Description de la Formation

  • Public(s) : groupe constitué, de type syndicat, association, collectif militant, etc. De 6 à 20 personnes.
  • Thèmes : Exemples de thématiques travaillées par le passé dans le cadre de conférences gesticulées collectives : l’école, la paysannerie, l’argent, la démocratie, le militantisme, le féminisme, le sport… Parmi les réalisations possibles, L’ardeur affiche clairement son désir politique de travailler avec des organisations syndicales sur des conférences gesticulées collectives pour interroger les enjeux du syndicalisme et de la lutte des classes.
  • Durée : 2 journées.
  • Objectif(s) de la Formation : Parce que les manipulations du langage dans nos relations institutionnelles (CAF, Pôle emploi…), politiques (média, vie politique…) et surtout professionnelles (nouveau management, protocoles, démarche qualité, évaluations, compétences…) modifient notre perception du monde et, plus encore, la perception de nos métiers et visent à les détruire… nous proposons une formation pour permettre aux futur.e.s formé.e.s d’animer des ateliers de désintoxication à la langue de bois. Cette formation, outre un travail sur les enjeux pédagogiques de l’animation d’un tel atelier, se donnera pour objectifs d’identifier les différentes formes de manipulation, s’exercer à les comprendre et les déconstruire, et imaginer des résistances collectives.

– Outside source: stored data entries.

(** A store into a state, when the state is there. *)
Lemma dormants_update nm job f s c :
  dormants nm job (update_state f s c) = dormants nm job c \/
  exists ws, heap c !! s = Some ws /\
    (dormants nm job (update_state f s c) + one_if (nm s = job /\ status ws = STATE_DORMANT)
     = dormants nm job c + one_if (nm s = job /\ status (f ws) = STATE_DORMANT))%nat.
Proof.
  unfold update_state. destruct (heap c !! s) as [ws|] eqn:Hs.
  - right. exists ws. split; [done|]. rewrite <- (dormants_insert nm job s ws (f ws) c Hs).
    do 3 f_equal. apply map_eq. intros s'. rewrite lookup_alter, lookup_insert.
    case_decide; subst; by rewrite ?Hs.
  - left. unfold dormants. simpl. do 2 f_equal. apply map_eq. intros s'. rewrite lookup_alter.
    case_decide; subst; by rewrite ?Hs.
Qed.

Lemma dormants_set_dormant nm job s c :
  (dormants nm job (update_state set_dormant s c) <= dormants nm job c + one_if (nm s = job))%nat.
Proof.
  destruct (dormants_update nm job set_dormant s c) as [->|(ws & _ & Hd)]; [lia|].
  unfold one_if in *. repeat case_decide; lia || tauto.
Qed.

Lemma dormants_kept nm job f s c :
  (forall ws, status (f ws) = status ws) -> dormants nm job (update_state f s c) = dormants nm job c.
Proof. intros Hf. destruct (dormants_update nm job f s c) as [?|(ws & _ & Hd)]; [done|]. rewrite Hf in Hd. lia. Qed.

Lemma dormants_set_ready nm job s c : (dormants nm job (update_state set_ready s c) <= dormants nm job c)%nat.
Proof.
  destruct (dormants_update nm job set_ready s c) as [->|(ws & _ & Hd)]; [lia|].
  unfold one_if in *. simpl in *. repeat case_decide; lia || naive_solver.
Qed.

Lemma dormants_insert_kept nm job s ws ch c :
  heap c !! s = Some ws ->
  dormants nm job (with_heap (<[s := mkWakeState (status ws) ch]> (heap c)) c) = dormants nm job c.
Proof. intros Hs. pose proof (dormants_insert nm job s ws (mkWakeState (status ws) ch) c Hs) as Hd. simpl in Hd. lia. Qed.

(** Only the heap counts. *)
Lemma dormants_heap nm job c c' : heap c' = heap c -> dormants nm job c' = dormants nm job c.
Proof. unfold dormants. by intros ->. Qed.

Lemma dormants_names nm nm' job c :
  (forall s ws, heap c !! s = Some ws -> nm' s = nm s) -> dormants nm' job c = dormants nm job c.
Proof.
  intros Hn. unfold dormants. f_equal. apply map_eq. intros s. apply option_eq. intros ws.
  rewrite !map_lookup_filter_Some. simpl. split; intros (Hs & ? & ?); split_and!; try done.
  - by rewrite <- (Hn _ _ Hs).
  - by rewrite (Hn _ _ Hs).
Qed.
End setbacks.

(** ** Steps *)

Section steps.
Context {Ch : Type} `{Broadcast Ch}.
Context (wt : Z).
Implicit Types (g : config Ch) (c : Coord Ch) (t : thread).

Ltac count_cases :=
  unfold one_if, absent in *; rewrite ?lookup_insert, ?lookup_delete in *; repeat case_decide; simplify_eq/=;
  try lia; try tauto; try naive_solver.

Lemma calls_app job j c c' :
  scale_ups c' = scale_ups c ++ [j] -> calls job c' = (calls job c + one_if (j = job))%nat.
Proof.
  unfold calls, one_if. intros ->. rewrite filter_app, length_app. f_equal.
  rewrite filter_cons, filter_nil. by case_decide.
Qed.

(** What the shared state counts for. *)
Definition tally nm job c : nat := (calls job c + dormants nm job c + absent job c)%nat.
(* ===== verification/Config.v ===== *)
(** * Config: the configuration of nscale

    Models [crates/nscale-core/src/config.rs]: the settings with the readers and
    writers [serde] derives, the defaults, and the layers [Config::load] merges.
    [Value.t] stands for serde's data model.  figment's providers and its merge
    are a class; what its documentation promises of a merge is [FigmentLaws].
    The file is [nested]: its top-level tables are profiles, of which [default]
    and [global] are read. *)

From S2P Require Import Prelude Str F64 Json Net.
Local Open Scope Z_scope.

(** ** The settings *)
Record NomadConfig := mkNomadConfig {
  nomad_addr : string; nomad_token : option string; concurrency : Z }.
Record ConsulConfig := mkConsulConfig { consul_addr : string; consul_token : option string }.
Record RedisConfig := mkRedisConfig { redis_url : string }.
Record RegistryConfig := mkRegistryConfig {
  durable_enabled : bool;
  etcd_endpoints : string;
  etcd_key_prefix : string;
  etcd_watch_backoff_secs : Z }.
Record AutoDeregisterConfig := mkAutoDeregister {
  enabled : bool;
  not_found_threshold : Z }.
Record ScalingConfig := mkScaling {
  idle_timeout_secs : Z;
  wake_timeout_secs : Z;
  scale_down_interval_secs : Z;
  min_scale_down_age_secs : Z;
  auto_deregister : AutoDeregisterConfig }.
Record TraefikConfig := mkTraefikConfig { metrics_url : string; traefik_provider : string }.
Record ProxyConfig := mkProxyConfig { request_timeout_secs : Z; request_buffer_size : Z }.
Record RoutingConfig := mkRoutingConfig { file_provider_service : string }.

Record Config := mkConfig {
  listen_addr : SocketAddr;
  admin_addr : SocketAddr;
  nomad : NomadConfig;
  consul : ConsulConfig;
  redis : RedisConfig;
  scaling : ScalingConfig;
  proxy : ProxyConfig;
  registry : RegistryConfig;
  routing : RoutingConfig;
  traefik : option TraefikConfig }.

  • Contenus et méthodes pédagogiques : Travail en plénière et en sous-groupes, ateliers d’écriture, indications bibliographiques, topos explicatifs, recueil et analyse de témoignages. La méthode visera par ailleurs à acquérir les contenus d’un atelier de désintoxication à la langue de bois, à savoir :
    • révision des formes de style de la langue de bois : euphémismes (« dégâts collatéraux »), oxymores (« croissance négative »), antiphrases (« plan de sauvegarde de l’emploi »), faux-amis (« réforme »), anglicismes (« coach »), sigles (RGPP), technicisateurs (« technicien de surface »), enjoliveurs (« hôtesse de caisse »), pléonasmes (« démocratie participative »), faux-ennemis (« charges sociales »), etc.
    • analyse des lieux d’élaboration de ces éléments de langage : les « think-tanks »…
    • atelier d’écriture sur le mode langue de bois : demande de non-projet, dépôt de non-subvention, Ridiculum Vitae, détournements de sigles, traductions, thèmes, « on ne dit plus/on dit », fiches de poste en non-langue de bois, etc.
    • inventaire de pistes de résistance et stratégies concrètes de contre-offensive sur le langage.